> [Description of the task]: Please copy out every line in the entries that includes the word "option".
(Records supplied begins)
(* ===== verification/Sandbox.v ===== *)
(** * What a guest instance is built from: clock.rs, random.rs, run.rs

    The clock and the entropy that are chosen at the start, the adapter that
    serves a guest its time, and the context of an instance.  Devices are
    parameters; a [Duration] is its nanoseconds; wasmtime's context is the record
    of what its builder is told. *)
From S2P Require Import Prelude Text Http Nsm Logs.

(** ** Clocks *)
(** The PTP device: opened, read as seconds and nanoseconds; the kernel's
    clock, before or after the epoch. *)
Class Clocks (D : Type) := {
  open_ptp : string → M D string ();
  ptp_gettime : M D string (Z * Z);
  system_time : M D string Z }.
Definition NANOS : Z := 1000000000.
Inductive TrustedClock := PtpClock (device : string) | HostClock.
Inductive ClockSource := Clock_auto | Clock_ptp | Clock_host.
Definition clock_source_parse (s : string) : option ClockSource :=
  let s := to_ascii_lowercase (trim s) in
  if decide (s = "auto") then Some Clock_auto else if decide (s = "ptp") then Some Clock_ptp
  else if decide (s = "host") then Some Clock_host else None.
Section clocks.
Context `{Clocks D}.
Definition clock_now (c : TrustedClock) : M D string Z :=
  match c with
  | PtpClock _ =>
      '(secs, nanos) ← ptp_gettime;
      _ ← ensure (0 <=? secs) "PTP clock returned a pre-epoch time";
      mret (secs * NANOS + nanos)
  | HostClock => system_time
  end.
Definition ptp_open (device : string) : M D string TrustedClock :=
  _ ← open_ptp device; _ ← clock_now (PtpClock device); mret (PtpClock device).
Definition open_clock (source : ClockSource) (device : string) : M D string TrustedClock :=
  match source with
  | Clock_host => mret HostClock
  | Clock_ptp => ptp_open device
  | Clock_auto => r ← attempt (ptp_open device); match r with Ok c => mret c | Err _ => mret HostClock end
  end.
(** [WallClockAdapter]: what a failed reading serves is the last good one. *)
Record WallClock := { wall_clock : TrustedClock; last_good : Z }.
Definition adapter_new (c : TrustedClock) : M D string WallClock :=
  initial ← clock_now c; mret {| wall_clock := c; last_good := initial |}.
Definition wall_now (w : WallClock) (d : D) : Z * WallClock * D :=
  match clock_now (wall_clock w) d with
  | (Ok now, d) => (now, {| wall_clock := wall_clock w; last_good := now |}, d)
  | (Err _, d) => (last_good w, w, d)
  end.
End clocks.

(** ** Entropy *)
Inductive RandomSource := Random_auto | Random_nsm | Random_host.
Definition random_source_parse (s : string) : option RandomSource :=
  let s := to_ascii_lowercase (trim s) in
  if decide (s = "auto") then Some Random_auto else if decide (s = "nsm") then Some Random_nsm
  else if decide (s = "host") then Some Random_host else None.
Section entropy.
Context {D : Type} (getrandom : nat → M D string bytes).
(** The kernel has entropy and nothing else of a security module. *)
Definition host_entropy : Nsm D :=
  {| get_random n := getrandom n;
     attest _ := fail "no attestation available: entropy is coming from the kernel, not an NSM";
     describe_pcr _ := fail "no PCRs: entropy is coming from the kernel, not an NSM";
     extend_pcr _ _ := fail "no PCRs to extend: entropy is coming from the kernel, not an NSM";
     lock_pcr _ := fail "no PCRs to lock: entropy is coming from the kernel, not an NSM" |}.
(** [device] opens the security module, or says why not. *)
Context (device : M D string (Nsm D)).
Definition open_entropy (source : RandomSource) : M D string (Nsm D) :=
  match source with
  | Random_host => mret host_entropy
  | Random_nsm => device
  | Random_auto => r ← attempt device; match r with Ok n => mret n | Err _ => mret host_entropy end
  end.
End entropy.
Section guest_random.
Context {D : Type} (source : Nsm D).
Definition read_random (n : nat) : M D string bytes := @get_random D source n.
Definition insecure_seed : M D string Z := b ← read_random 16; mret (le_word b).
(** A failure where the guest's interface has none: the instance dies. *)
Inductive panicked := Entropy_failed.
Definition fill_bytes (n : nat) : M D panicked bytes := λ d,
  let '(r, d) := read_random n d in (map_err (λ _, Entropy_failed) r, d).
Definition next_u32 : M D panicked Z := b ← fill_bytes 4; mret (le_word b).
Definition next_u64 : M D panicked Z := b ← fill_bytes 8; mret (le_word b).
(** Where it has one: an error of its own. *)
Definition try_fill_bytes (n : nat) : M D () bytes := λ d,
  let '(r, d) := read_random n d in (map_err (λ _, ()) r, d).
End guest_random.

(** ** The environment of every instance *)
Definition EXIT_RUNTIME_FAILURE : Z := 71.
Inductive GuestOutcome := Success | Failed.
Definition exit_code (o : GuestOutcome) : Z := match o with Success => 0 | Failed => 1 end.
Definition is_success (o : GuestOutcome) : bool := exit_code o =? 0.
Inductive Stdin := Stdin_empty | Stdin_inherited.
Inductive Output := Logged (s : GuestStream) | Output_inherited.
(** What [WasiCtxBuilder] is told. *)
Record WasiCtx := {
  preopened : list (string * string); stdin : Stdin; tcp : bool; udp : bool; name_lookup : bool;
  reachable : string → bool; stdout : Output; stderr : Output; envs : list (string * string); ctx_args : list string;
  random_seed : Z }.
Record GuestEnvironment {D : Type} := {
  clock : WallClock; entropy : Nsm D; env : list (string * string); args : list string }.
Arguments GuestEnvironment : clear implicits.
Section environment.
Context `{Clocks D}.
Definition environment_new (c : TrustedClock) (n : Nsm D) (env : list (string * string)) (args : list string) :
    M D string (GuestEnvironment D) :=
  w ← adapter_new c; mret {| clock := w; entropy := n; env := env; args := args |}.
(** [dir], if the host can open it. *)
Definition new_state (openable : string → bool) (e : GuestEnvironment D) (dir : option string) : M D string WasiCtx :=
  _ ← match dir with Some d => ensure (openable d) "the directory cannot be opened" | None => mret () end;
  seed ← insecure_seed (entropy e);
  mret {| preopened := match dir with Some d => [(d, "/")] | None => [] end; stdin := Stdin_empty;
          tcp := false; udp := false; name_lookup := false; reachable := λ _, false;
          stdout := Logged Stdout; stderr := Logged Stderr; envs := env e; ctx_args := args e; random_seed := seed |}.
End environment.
(Records supplied ends)
> [Result of this exercise]:
Definition clock_source_parse (s : string) : option ClockSource :=
Definition random_source_parse (s : string) : option RandomSource :=
Definition new_state (openable : string → bool) (e : GuestEnvironment D) (dir : option string) : M D string WasiCtx :=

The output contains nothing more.